WORK ITEM:
Of the lines below, write out exactly those from the line with "(** ** Invariants of ScanNextToken *)" through the line with "hoare P (s <- getS ;; k s) Q E.", both included, and skip the rest.

(Stored dataset items)
*** Block opens ***

(** C8 (the code departs from the claim).  On the input that is the
    literal block-scalar marker, the first call of [GetNextToken] returns
    the StreamStart token.  From then on [ScanNextToken] returns leaving
    the world exactly as it was: nothing queued, nothing consumed, the
    stream not ended; and the second call of [GetNextToken] does not
    return, however many iterations it is given.  The same holds for the
    folded marker. *)
Theorem GetNextToken_hangs_on_block_scalar :
  (exists p, GetNextToken (C := Ref.collaborators) 5 (boot (list_ascii_of_string "|"))
             = Ret (Some p) (after_first_token "|")
             /\ type <$> store (after_first_token "|") !! p = Some StreamStartToken)
  /\ rest (INPUT (scanner (after_first_token "|"))) = ["|"%char]
  /\ m_flowLevel (scanner (after_first_token "|")) = 0%Z
  /\ (forall n, ScanNextToken (C := Ref.collaborators) (S n) (after_first_token "|")
                = Ret tt (after_first_token "|"))
  /\ (forall fuel, GetNextToken (C := Ref.collaborators) fuel (after_first_token "|")
                   = Diverge)
  /\ (forall fuel, GetNextToken (C := Ref.collaborators) fuel (after_first_token "> a")
                   = Diverge).
Proof.
  split; [exists 0; by vm_compute|].
  split; [reflexivity|]. split; [reflexivity|].
  split; [apply ScanNextToken_literal_no_progress|].
  split.
  - apply GetNextToken_stuck; [reflexivity|reflexivity|].
    intros [|n]; [by right|left; apply ScanNextToken_literal_no_progress].
  - apply GetNextToken_stuck; [reflexivity|reflexivity|].
    intros [|n]; [by right|left; apply ScanNextToken_folded_no_progress].
Qed.

(** ** The tokens of a flow sequence *)

(** C6.  [Scan()] on the input [[1,2]] returns, having printed the
    StreamStart token, then FlowSeqStart, PlainScalar 1, FlowEntry,
    PlainScalar 2, FlowSeqEnd, then the StreamEnd token; these seven, in
    this order, are also all the tokens that were queued. *)
Theorem tokens_of_flow_sequence :
  Ref.printed (Ref.run_Scan 12 "[1,2]")
  = Some [ (StreamStartToken, EmptyString);
           (FlowSeqStartToken, EmptyString);
           (PlainScalarToken, "1"%string);
           (FlowEntryToken, EmptyString);
           (PlainScalarToken, "2"%string);
           (FlowSeqEndToken, EmptyString);
           (StreamEndToken, EmptyString) ]
  /\ trace (world_of (Ref.run_Scan 12 "[1,2]"))
     = [ StreamStartToken; FlowSeqStartToken; PlainScalarToken; FlowEntryToken;
         PlainScalarToken; FlowSeqEndToken; StreamEndToken ]
  /\ store (world_of (Ref.run_Scan 12 "[1,2]")) = ∅.
Proof. vm_compute. by repeat split. Qed.

(** ** Invariants of ScanNextToken *)

Lemma hoare_getS {A} (P : World -> Prop) (k : Scanner -> M A) Q E :
  (forall s, hoare (fun w => P w /\ scanner w = s) (k s) Q E) ->
  hoare P (s <- getS ;; k s) Q E.
Proof. intros H w Hw. unfold bind, getS. by apply (H (scanner w)). Qed.

Lemma hoare_seq {A B} (J : World -> Prop) (m : M A) (k : A -> M B) Q E :
  keeps J m -> (forall e w, J w -> E e w) -> (forall a, hoare J (k a) Q E) ->
  hoare J (bind m k) Q E.
Proof.
  intros Hm HE Hk. eapply hoare_bind; [|exact Hk].
  eapply hoare_conseq; [exact Hm|done|done|]. intros e w. apply HE.
Qed.

Lemma hoare_if {A} P (b : bool) (m1 m2 : M A) Q E :
  hoare P m1 Q E -> hoare P m2 Q E -> hoare P (if b then m1 else m2) Q E.
Proof. by destruct b. Qed.

Lemma hoare_throw {A} (P : World -> Prop) e (Q : A -> World -> Prop) (E : Exception -> World -> Prop) :
  (forall w, P w -> E e w) -> hoare P (throw e) Q E.
Proof. intros H w Hw. by apply H. Qed.

Lemma keeps_and {A} (I J : World -> Prop) (m : M A) :
  keeps I m -> keeps J m -> keeps (fun w => I w /\ J w) m.
Proof.
  intros HI HJ w [Hi Hj]. specialize (HI w Hi). specialize (HJ w Hj).
  by destruct (m w).
Qed.

Lemma hoare_getS_seq {A B} (J : World -> Prop) (f : Scanner -> M A) (k : A -> M B) Q E :
  keeps J (s <- getS ;; f s) -> (forall e w, J w -> E e w) ->
  (forall a, hoare J (k a) Q E) ->
  hoare J (s <- getS ;; a <- f s ;; k a) Q E.
Proof.
  intros Hm HE Hk w Hw. specialize (Hm w Hw). unfold bind, getS in *.
  destruct (f (scanner w) w) as [a w'| |u|]; try done; [by apply Hk|by apply HE].
Qed.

*** Block closes ***

WRITTEN ANSWER:
(** ** Invariants of ScanNextToken *)

Lemma hoare_getS {A} (P : World -> Prop) (k : Scanner -> M A) Q E :
  (forall s, hoare (fun w => P w /\ scanner w = s) (k s) Q E) ->
  hoare P (s <- getS ;; k s) Q E.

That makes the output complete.